Adrian Morris, EVP of Engineering and CTO – Under Mr. Morris’ engineering leadership, Hughes has defined the VSAT market and maintained a leading market share in both the domestic and global satellite markets. Today, Hughes has shipped more than 9 million terminals of all types to customers in over 100 countries around the world. He led the development efforts for Hughes Spaceway and the JUPITER program from their inception – starting with the JUPITER 1 satellite and associated ground system to the JUPITER 3 satellite currently under construction. The JUPITER System is now the de facto standard for satellite implementations worldwide, in use on more than 40 satellites. In addition, Mr. Morris leads the innovation efforts around multi-transport terminals, such as the HT2000L, which makes seamless transport interoperability possible and is essential to a connected future. His teams are also pioneering the application of artificial intelligence and machine learning for greater network resilience and improved performance.
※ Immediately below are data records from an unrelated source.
(** The end of [main]; an error makes the agent exit. *)
Definition announce (azurePlatform : bool) (clientCert : string) (h : list act)
  : option (result error (list announcement)) :=
  match attestationFromCert clientCert h with
  | None => None
  | Some (Err e) => Some (Err e)
  | Some (Ok (attest, serial)) =>
      if azurePlatform then
        match azureAttestationFromCert clientCert h with
        | None => None
        | Some (Err e) => Some (Err e)
        | Some (Ok (token, serial')) => Some (Ok [AzureToken token serial'; VTPMReport attest serial])
        end
      else Some (Ok [VTPMReport attest serial])
  end.
End announce.

(** ** Warnings of the manager: [cmd/manager/main.go] *)

Definition isLocalBindHost (host : string) : bool :=
  let host := TrimSpace (Trim host "[]") in
  EqualFold host "localhost"
  || match ParseIP host with Some ip => IsLoopback ip | None => false end.

(** Whether the warning is logged. *)
Definition warnIfPublicWithoutTLS (c : serverConfig) : bool :=
  negb (isLocalBindHost (sc_Host c) || negb (bool_decide (sc_CertFile c = "")) || negb (bool_decide (sc_KeyFile c = ""))).

(** ** Commands for machines: [cli/manager.go] *)

Record vmFlags := mkVmFlags {
  vf_ServerUrl : string; vf_ServerCA : string; vf_ClientKey : string; vf_ClientCrt : string; vf_CaUrl : string;
  vf_LogLevel : string; vf_Ttl : Duration; vf_AwsAccessKeyId : string; vf_AwsSecretAccessKey : string;
  vf_AwsEndpointUrl : string; vf_AwsRegion : string; vf_AaKbsParams : string }.

(** [os.ReadFile] on the machine of the command is an argument: the manager runs elsewhere. *)
Definition fileReader (read : string -> result error (list byte)) (path : string) : result error (option (list byte)) :=
  if bool_decide (path = "") then Ok None else let* b := read path in Ok (Some b).

Definition loadCerts (read : string -> result error (list byte)) (f : vmFlags) : result error CreateReq :=
  let* clientKey := fileReader read (vf_ClientKey f) in
  let* clientCrt := fileReader read (vf_ClientCrt f) in
  let* serverCA := fileReader read (vf_ServerCA f) in
  Ok (mkCreateReq "" "" "" "" clientCrt clientKey serverCA "" "" "" "" "" "").

Definition createRequest (read : string -> result error (list byte)) (f : vmFlags) : result error CreateReq :=
  let* r := loadCerts read f in
  Ok (mkCreateReq (vf_LogLevel f) (vf_ServerUrl f) (q_AgentCertsToken r) (vf_CaUrl f) (q_AgentCvmClientCert r)
        (q_AgentCvmClientKey r) (q_AgentCvmServerCaCert r) (vf_AwsAccessKeyId f) (vf_AwsSecretAccessKey f)
        (vf_AwsEndpointUrl f) (vf_AwsRegion f) (vf_AaKbsParams f)
        (if 0 <? vf_Ttl f then DurationString (vf_Ttl f) else q_Ttl r)).

(** The connection of a command: an earlier failure, a client that is there, or
    [InitializeManagerClient]. *)
Definition connection (connectErr : option error) (client : bool) (initialize : option error) : option error :=
  match connectErr with Some e => Some e | None => if client then None else initialize end.

Section machines.
Context `{OS, ManagerEnv, ProcEnv, DiskEnv}.

(** What the command prints is the answer, or an error; None when the manager panicked. *)
Definition createVMCmd (connect : option error) (read : string -> result error (list byte)) (f : vmFlags) (id : string)
  : st managerService (option (result error CreateRes)) :=
  fun m =>
  match connect with
  | Some e => (Some (Err (ErrWrap "Failed to connect to manager" e)), m)
  | None => match createRequest read f with
            | Err e => (Some (Err (ErrWrap "Error loading certs" e)), m)
            | Ok req => CreateVm id req m
            end
  end.

Definition removeVMCmd (connect : option error) (id : string) : st managerService (option (result error unit)) :=
  fun m =>
  match connect with
  | Some e => (Some (Err (ErrWrap "Failed to connect to manager" e)), m)
  | None => RemoveVm id m
  end.
End machines.

(** ** The pump while sends succeed *)

Definition produced (l : plabel) : list streamMessage := match l with Produce m => [m] | _ => [] end.
Definition isFailure (l : plabel) : bool := match l with SendFailed _ _ => true | _ => false end.

(** What is on its way: in the pump's hands, then in the queue. *)
Definition pending (p : pump) : list streamMessage :=
  match pu_state p with PumpSend m | PumpLog m => [m] | _ => [] end ++ pu_queue p.
Definition noLogging (p : pump) : Prop := match pu_state p with PumpLog _ => False | _ => True end.

Lemma pstep_fifo events l p p' :
  isFailure l = false -> noLogging p -> pstep events true l p = Some p' ->
  noLogging p' /\ pu_sent p' ++ omap (entryOf events) (pending p')
                  = pu_sent p ++ omap (entryOf events) (pending p ++ produced l).
Proof.
  intros Hf Hn. destruct p as [q s sent ctx]. unfold pstep, noLogging, pending in *. cbn [pu_queue pu_state pu_sent pu_ctx] in *.
  destruct l, s; cbn [isFailure produced andb] in *; try done; rewrite ?app_nil_r;
    try (destruct (_ <? _)%nat; [|done]; intros [= <-]; split; [done|]; cbn; by rewrite ?omap_app).
  - destruct q as [|m q]; [done|]. intros [= <-]. cbn. destruct (entryOf events m) eqn:E; cbn; by rewrite ?E.
  - intros [= <-]. split; [done|]. cbn. destruct (entryOf events m) eqn:E; cbn; by rewrite ?E, ?app_nil_r, <- ?app_assoc.
  - by intros [= <-].
  - by intros [= <-].
  - by intros [= <-].
  - destruct ctx; [|done]. by intros [= <-].
Qed.

Lemma pruns_fifo events ls p p' :
  forallb (fun l => negb (isFailure l)) ls = true -> noLogging p -> pruns events true ls p = Some p' ->
  pu_sent p' ++ omap (entryOf events) (pending p')
  = pu_sent p ++ omap (entryOf events) (pending p) ++ omap (entryOf events) (concat (map produced ls)).
Proof.
  revert p; induction ls as [|l ls IH]; intros p Hf Hn; cbn [pruns map concat].
  { intros [= <-]. cbn. by rewrite app_nil_r. }
  cbn [forallb] in Hf. apply andb_prop in Hf as [Hl%negb_true_iff Hf].
  destruct (pstep events true l p) as [p1|] eqn:E; [|done].
  destruct (pstep_fifo _ _ _ _ Hl Hn E) as [Hn1 E1]. intros Hr. rewrite (IH _ Hf Hn1 Hr), app_assoc, E1.
  by rewrite !omap_app, <- !app_assoc.
Qed.

(** ** The pump while sends fail *)

Definition isLog (m : streamMessage) : bool := match m with MsgLog _ _ _ _ => true | _ => false end.
Definition work (p : pump) : nat := length (List.filter isLog (pending p)).
Definition isSent (l : plabel) : bool := match l with Sent => true | _ => false end.

Lemma pstep_work events l p p' : isSent l = false -> pstep events true l p = Some p' -> (work p <= work p')%nat.
Proof.
  intros Hl. destruct p as [q s sent ctx]. unfold pstep, work, pending. cbn [pu_queue pu_state pu_sent pu_ctx].
  destruct l, s; try done;
    try (destruct (_ <? _)%nat; [|done]; intros [= <-]; cbn; rewrite ?List.filter_app, ?length_app; cbn;
         repeat case_match; cbn; rewrite ?length_app; lia).
  - destruct q as [|m q]; [done|]. intros [= <-]. cbn. destruct m as [|? ? ? ? ? ?]; cbn; [done|]. by destruct events.
  - intros [= <-]. cbn. case_match; cbn; lia.
  - by intros [= <-].
  - by intros [= <-].
  - by intros [= <-].
  - by intros [= <-].
  - destruct ctx; [|done]. by intros [= <-].
Qed.
(** The digit loop of [ParseUint(s, 10, 64)], with [n] the value read
    so far: [inl e] for an error, [inr n] for the value. *)
Fixpoint ParseUint_loop (s : string) (n : Z) : NumError + Z :=
  match s with
  | EmptyString => inr n
  | String c s' =>
      if is_digit c then
        let d := byte_val c - 48 in
        if n >=? MaxUint64 / 10 + 1 then inl ErrRange
        else
          let n1 := n * 10 + d in
          if n1 >? MaxUint64 then inl ErrRange else ParseUint_loop s' n1
      else inl ErrSyntax
  end.

(** [ParseUint(s, 10, 64)]: the value ([maxVal] on a range error, 0 on a
    syntax error) and the error. *)
Definition ParseUint (s : string) : Z * option NumError :=
  match s with
  | EmptyString => (0, Some ErrSyntax)
  | _ =>
      match ParseUint_loop s 0 with
      | inr n => (n, None)
      | inl ErrRange => (MaxUint64, Some ErrRange)
      | inl ErrSyntax => (0, Some ErrSyntax)
      end
  end.

(** [ParseInt(s, 10, 64)]. *)
Definition ParseInt (s : string) : Z * option NumError :=
  match s with
  | EmptyString => (0, Some ErrSyntax)
  | String c s' =>
      let neg := Ascii.eqb c "-"%char in
      let digits := if Ascii.eqb c "+"%char || neg then s' else s in
      let '(un, err) := ParseUint digits in
      match err with
      | Some ErrSyntax => (0, err)
      | _ =>
          let cutoff := 2 ^ 63 in
          if negb neg && (un >=? cutoff) then (cutoff - 1, Some ErrRange)
          else if neg && (un >? cutoff) then (- cutoff, Some ErrRange)
          else
            let n := Int.to_int64 un in
            (if neg then Int.to_int64 (- n) else n, None)
      end
  end.

(** [Atoi(s)] with a 64-bit [int]: its fast path for short strings
    computes what [ParseInt(s, 10, 0)] computes. *)
Definition Atoi (s : string) : Z * option NumError := ParseInt s.

Definition digit_char (d : Z) : ascii := ascii_of_N (Z.to_N (48 + d)).

(** Decimal digits of a number [n >= 0], least significant first onto
    [acc]; [fuel] above [log2 n] is enough. *)
Fixpoint digits_onto (fuel : nat) (n : Z) (acc : string) : string :=
  match fuel with
  | O => acc
  | S fuel' =>
      let acc' := String (digit_char (n mod 10)) acc in
      if n <? 10 then acc' else digits_onto fuel' (n / 10) acc'
  end.

Definition FormatUint (n : Z) : string :=
  digits_onto (S (Z.to_nat (Z.log2 n))) n EmptyString.

(** [fmt.Sprintf("%d", z)], which is [FormatInt(z, 10)]. *)
Definition FormatInt (z : Z) : string :=
  if z <? 0 then String "-"%char (FormatUint (- z)) else FormatUint z.

End strconv.

(** ** Outcomes, bytes, and the packages encoding/binary and google/uuid *)

Module go.

(** What a call can do: return a value, return an error, or panic. *)
Inductive result (A : Type) : Type :=
  | Ok (a : A)
  | Err
  | Panic.
Arguments Ok {A} a.
Arguments Err {A}.
Arguments Panic {A}.

Definition byte_Z (b : byte) : Z := Z.of_N (Byte.to_N b).

(** conversion [byte(z)] *)
Definition Z_byte (z : Z) : byte :=
  match Byte.of_N (Z.to_N (z mod 256)) with
  | Some b => b
  | None => Byte.x00
  end.

End go.

Module binary.

Import go.

(** [n] bytes of [v], least significant first. *)
Fixpoint le_bytes (n : nat) (v : Z) : list byte :=
  match n with
  | O => []
  | S n' => Z_byte (v mod 256) :: le_bytes n' (v / 256)
  end.

Fixpoint le_value (bs : list byte) : Z :=
  match bs with
  | [] => 0
  | b :: bs' => byte_Z b + 256 * le_value bs'
  end.

(** [binary.Write(w, binary.LittleEndian, x)] for [x] an [int64] or a
    [uint64]: the eight bytes of [uint64(x)]. *)
Definition Write64 (x : Z) : list byte := le_bytes 8 (Int.to_uint64 x).

(** [binary.LittleEndian.Uint64(b)]; it panics when [len(b) < 8]. *)
Definition Uint64 (b : list byte) : result Z :=
  if (length b <? 8)%nat then Panic else Ok (le_value (firstn 8 b)).

(** [binary.LittleEndian.Uint32(b)] and [Uint16(b)]; they panic when
    the slice is shorter than the number. *)
Definition Uint32 (b : list byte) : result Z :=
  if (length b <? 4)%nat then Panic else Ok (le_value (firstn 4 b)).

Definition Uint16 (b : list byte) : result Z :=
  if (length b <? 2)%nat then Panic else Ok (le_value (firstn 2 b)).

End binary.

Module uuid.

Import go gostrings.

(** [type UUID [16]byte] *)
Definition UUID : Type := list byte.

Definition hextable : string := "0123456789abcdef".

Definition byte_at (s : string) (i : nat) : ascii :=
  match String.get i s with
  | Some c => c
  | None => Ascii.zero
  end.

Definition hex_hi (b : byte) : ascii := byte_at hextable (Z.to_nat (byte_Z b / 16)).
Definition hex_lo (b : byte) : ascii := byte_at hextable (Z.to_nat (byte_Z b mod 16)).

(** [hex.Encode] *)
Fixpoint hex_Encode (src : list byte) : string :=
  match src with
  | [] => EmptyString
  | b :: src' => String (hex_hi b) (String (hex_lo b) (hex_Encode src'))
  end.

(** [UUID.String]: xxxxxxxx-xxxx-xxxx-xxxx-xxxxxxxxxxxx *)
Definition UUID_String (u : UUID) : string :=
  (hex_Encode (firstn 4 u) ++ "-"
   ++ hex_Encode (firstn 2 (skipn 4 u)) ++ "-"
   ++ hex_Encode (firstn 2 (skipn 6 u)) ++ "-"
   ++ hex_Encode (firstn 2 (skipn 8 u)) ++ "-"
   ++ hex_Encode (skipn 10 u))%string.

(** the table [xvalues]: value of a hexadecimal digit, 255 otherwise *)
Definition xvalues (c : ascii) : Z :=
  let n := byte_val c in
  if (48 <=? n) && (n <=? 57) then n - 48
  else if (97 <=? n) && (n <=? 102) then n - 87
  else if (65 <=? n) && (n <=? 70) then n - 55
  else 255.

(** [xtob]: the byte of two hexadecimal digits *)
Definition xtob (x1 x2 : ascii) : byte * bool :=
  let b1 := xvalues x1 in
  let b2 := xvalues x2 in
  (Z_byte (Z.lor ((b1 * 16) mod 256) b2),
   negb (b1 =? 255) && negb (b2 =? 255)).

Fixpoint decode_pairs (s : string) (xs : list nat) : option (list byte) :=
  match xs with
  | [] => Some []
  | x :: xs' =>
      let '(v, ok) := xtob (byte_at s x) (byte_at s (S x)) in
      if ok then option_map (cons v) (decode_pairs s xs') else None
  end.

Definition is_dash (c : ascii) : bool := Ascii.eqb c "-".

Definition parse_dashed (s : string) : option UUID :=
  if negb (is_dash (byte_at s 8)) || negb (is_dash (byte_at s 13))
     || negb (is_dash (byte_at s 18)) || negb (is_dash (byte_at s 23))
  then None
  else decode_pairs s
         [0; 2; 4; 6; 9; 11; 14; 16; 19; 21; 24; 26; 28; 30; 32; 34]%nat.

Definition ascii_lower (c : ascii) : ascii :=
  let n := byte_val c in
  if (65 <=? n) && (n <=? 90) then ascii_of_N (Z.to_N (n + 32)) else c.

Fixpoint lower_ascii (s : string) : string :=
  match s with
  | EmptyString => EmptyString
  | String c s' => String (ascii_lower c) (lower_ascii s')
  end.

(** [uuid.Parse]; [strings.EqualFold] against the ASCII prefix
    ["urn:uuid:"] compares without regard to ASCII case. *)
Definition Parse (s : string) : option UUID :=
  let n := String.length s in
  if (n =? 36)%nat then parse_dashed s
  else if (n =? 36 + 9)%nat then
    if String.eqb (lower_ascii (substring 0 9 s)) "urn:uuid:"
    then parse_dashed (substring 9 36 s) else None
  else if (n =? 36 + 2)%nat then parse_dashed (substring 1 37 s)
  else if (n =? 32)%nat then
    decode_pairs s
      [0; 2; 4; 6; 8; 10; 12; 14; 16; 18; 20; 22; 24; 26; 28; 30]%nat
  else None.

(** lower-case hexadecimal digit *)
Definition is_hex (c : ascii) : bool :=
  let n := byte_val c in
  ((48 <=? n) && (n <=? 57)) || ((97 <=? n) && (n <=? 102)).

Definition is_hex_or_dash (c : ascii) : bool := is_hex c || is_dash c.

(** [uuid.FromBytes] *)
Definition FromBytes (b : list byte) : option UUID :=
  if (length b =? 16)%nat then Some b else None.

End uuid.

(** ** Package mysql: intervals and GTID sets *)

Module mysql.

Import Int.

(** [type Interval struct { Start int64; Stop int64 }], the half-open
    range [Start, Stop). *)
Record Interval : Type := mkInterval { Start : Z; Stop : Z }.

#[global] Instance Interval_eq_dec : EqDecision Interval.
Proof. solve_decision. Defined.

Definition IntervalSlice : Type := list Interval.

(** [IntervalSlice.Less], on two elements. *)
Definition Less (a b : Interval) : bool :=
  if Start a <? Start b then true
  else if Start a >? Start b then false
  else Stop a <? Stop b.

(** [IntervalSlice.Sort]: [sort.Sort] under [Less]. *)
Definition Sort (s : IntervalSlice) : IntervalSlice := gosort.Sort Less s.

(** [n[len(n)-1]] and the assignment to it. *)
Definition last_of (n : IntervalSlice) : Interval :=
  List.last n (mkInterval 0 0).

Definition set_last (n : IntervalSlice) (x : Interval) : IntervalSlice :=
  removelast n ++ [x].

(** The [for i := 1; i < len(s); i++] loop of [Normalize]; [s] is the
    part of the sorted slice not yet visited. *)
Fixpoint Normalize_loop (n s : IntervalSlice) : IntervalSlice :=
  match s with
  | [] => n
  | si :: s' =>
      let last := last_of n in
      if Start si >? Stop last then Normalize_loop (n ++ [si]) s'
      else
        let stop := if Stop last >? Stop si then Stop last else Stop si in
        Normalize_loop (set_last n (mkInterval (Start last) stop)) s'
  end.

(** [IntervalSlice.Normalize]. *)
Definition Normalize (s : IntervalSlice) : IntervalSlice :=
  match s with
  | [] => []
  | _ :: _ =>
      match Sort s with
      | [] => []
      | s0 :: rest => Normalize_loop [s0] rest
      end
  end.

(** The set of points of a slice. *)
Definition contains_point (i : Interval) (p : Z) : bool :=
  (Start i <=? p) && (p <? Stop i).

Definition covers (s : IntervalSlice) (p : Z) : bool :=
  existsb (fun i => contains_point i p) s.

(** Shape of a normalized slice: starts ascend, and every interval ends
    strictly before the next one begins (disjoint and not touching). *)
Fixpoint start_sorted (s : IntervalSlice) : Prop :=
  match s with
  | a :: (b :: _) as t => Start a <= Start b /\ start_sorted t
  | _ => True
  end.

Fixpoint separated (s : IntervalSlice) : Prop :=
  match s with
  | a :: (b :: _) as t => Stop a < Start b /\ separated t
  | _ => True
  end.

Definition pairwise_disjoint (s : IntervalSlice) : Prop :=
  forall (i j : nat) (a b : Interval) (p : Z),
    i <> j -> nth_error s i = Some a -> nth_error s j = Some b ->
    ~ (contains_point a p = true /\ contains_point b p = true).

(** [Normalize_loop] keeps the last element of [n] as a running interval;
    [merge_from last s] is the same loop with that element held apart
    (see [Normalize_loop_app]). *)
Fixpoint merge_from (last : Interval) (s : IntervalSlice) : IntervalSlice :=
  match s with
  | [] => [last]
  | si :: s' =>
      if Start si >? Stop last then last :: merge_from si s'
      else
        let stop := if Stop last >? Stop si then Stop last else Stop si in
        merge_from (mkInterval (Start last) stop) s'
  end.

(** Order induced by [Less]. *)
Definition Less_sorted (s : IntervalSlice) : Prop := gosort.sorted Less s.

(** Interval invariant of the data model ([Stop > Start]) and the
    range of the [int64] fields, for every element of a slice. *)
Definition valid (s : IntervalSlice) : Prop :=
  Forall (fun i => Start i < Stop i) s.

Definition int64_slice (s : IntervalSlice) : Prop :=
  Forall (fun i => is_int64 (Start i) /\ is_int64 (Stop i)) s.

Definition normalized (s : IntervalSlice) : Prop :=
  start_sorted s /\ separated s /\ pairwise_disjoint s.

(** [IntervalSlice.Contain].  The cursor [j] into [s] never moves back;
    it is carried as the part of [s] from [j] on.  [Contain_skip] is the
    inner [for ; j < len(s); j++] loop. *)
Fixpoint Contain_skip (start : Z) (s : IntervalSlice) : IntervalSlice :=
  match s with
  | [] => []
  | sj :: s' => if start >? Stop sj then Contain_skip start s' else s
  end.

Fixpoint Contain (s sub : IntervalSlice) : bool :=
  match sub with
  | [] => true
  | si :: sub' =>
      match Contain_skip (Start si) s with
      | [] => false
      | (sj :: _) as s' =>
          if (Start si <? Start sj) || (Stop si >? Stop sj) then false
          else Contain s' sub'
      end
  end.

(** Outcome of a loop that is run with fuel and that can panic. *)
Inductive run (A : Type) : Type :=
  | Returns (a : A)
  | Panics
  | NoFuel.
Arguments Returns {A} a.
Arguments Panics {A}.
Arguments NoFuel {A}.
(** C5. When the total contextual width [C] is positive and the
    contextual features are found in the payloads, [forward] returns
    [max_seq_len + C], every length grown by [C], and the prefix sum of
    the new lengths as offsets. *)
Theorem forward_grows_by_contextual_width self max_seq_len seq_lengths
    seq_timestamps seq_embeddings num_targets seq_payloads :
  (0 < _max_contextual_seq_len self)%nat →
  is_Some (_get_contextual_input_embeddings prec emax seq_lengths
             seq_payloads (_contextual_feature_to_max_length self)
             (_contextual_feature_to_min_uih_length self)) →
  ∃ out,
    forward prec emax ts_zero self max_seq_len seq_lengths seq_timestamps
      seq_embeddings num_targets seq_payloads = Some out ∧
    output_max_seq_len out
      = max_seq_len + Z.of_nat (_max_contextual_seq_len self) ∧
    length (output_seq_lengths out) = length seq_lengths ∧
    (∀ i len, seq_lengths !! i = Some len →
       output_seq_lengths out !! i
         = Some (len + Z.of_nat (_max_contextual_seq_len self))) ∧
    output_seq_offsets out
      = Torch.asynchronous_complete_cumsum (output_seq_lengths out).
Proof.
  intros HC [dense Hdense]. eexists.
  split; [by eapply forward_with_contextual|]. simpl.
  split_and!; [done|by rewrite length_fmap| |done].
  intros i len Hlen. by rewrite list_lookup_fmap, Hlen.
Qed.

(** C6. Whenever [forward] returns, that is when the contextual width is
    0 or the contextual features are found in the payloads, the
    [num_targets] and the [seq_payloads] of its result are the ones it
    was given. *)
Theorem forward_passes_targets_and_payloads self max_seq_len seq_lengths
    seq_timestamps seq_embeddings num_targets seq_payloads :
  ((0 < _max_contextual_seq_len self)%nat →
   is_Some (_get_contextual_input_embeddings prec emax seq_lengths
              seq_payloads (_contextual_feature_to_max_length self)
              (_contextual_feature_to_min_uih_length self))) →
  ∃ out,
    forward prec emax ts_zero self max_seq_len seq_lengths seq_timestamps
      seq_embeddings num_targets seq_payloads = Some out ∧
    output_num_targets out = num_targets ∧
    output_seq_payloads out = seq_payloads.
Proof.
  intros Hfound.
  destruct (decide (0 < _max_contextual_seq_len self)%nat) as [HC|HC].
  - destruct (Hfound HC) as [dense Hdense]. eexists.
    split; [by eapply forward_with_contextual|done].
  - eexists. split; [apply forward_without_contextual; lia|done].
Qed.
John Corrigan, Sr VP of Engineering – In addition to developing concepts for local distribution of voice and data traffic using TDMA, Mr. Corrigan led the engineering teams that developed wideband multiple access for satellite networks and developed the first practical VSAT satellite network. He has also been instrumental in the design and implementation of very large-scale integration (VLSI) devices for the full range of Hughes broadband and mobile satellite products; and is responsible for the development of fourth-generation mobile satellite infrastructure and chipsets. Most recently, Mr. Corrigan leads the Hughes engineering effort to develop the gateway electronics and core module for the OneWeb Low Earth Orbit system.

In addition to inspiring their colleagues at Hughes, these five thought leaders have played a central role in evolving satellite communications to be a vital part of the data communications that underpin the global economy of the 21st Century. The Hughes employees who applaud them as influencers have had a front row seat to these achievements. But innovating the technologies and services that make constant connectivity possible for people, enterprises and things requires all employees to make significant contributions. Ultimately, it’s that collective effort by everyone at Hughes that has shaped not only the business, but the industry.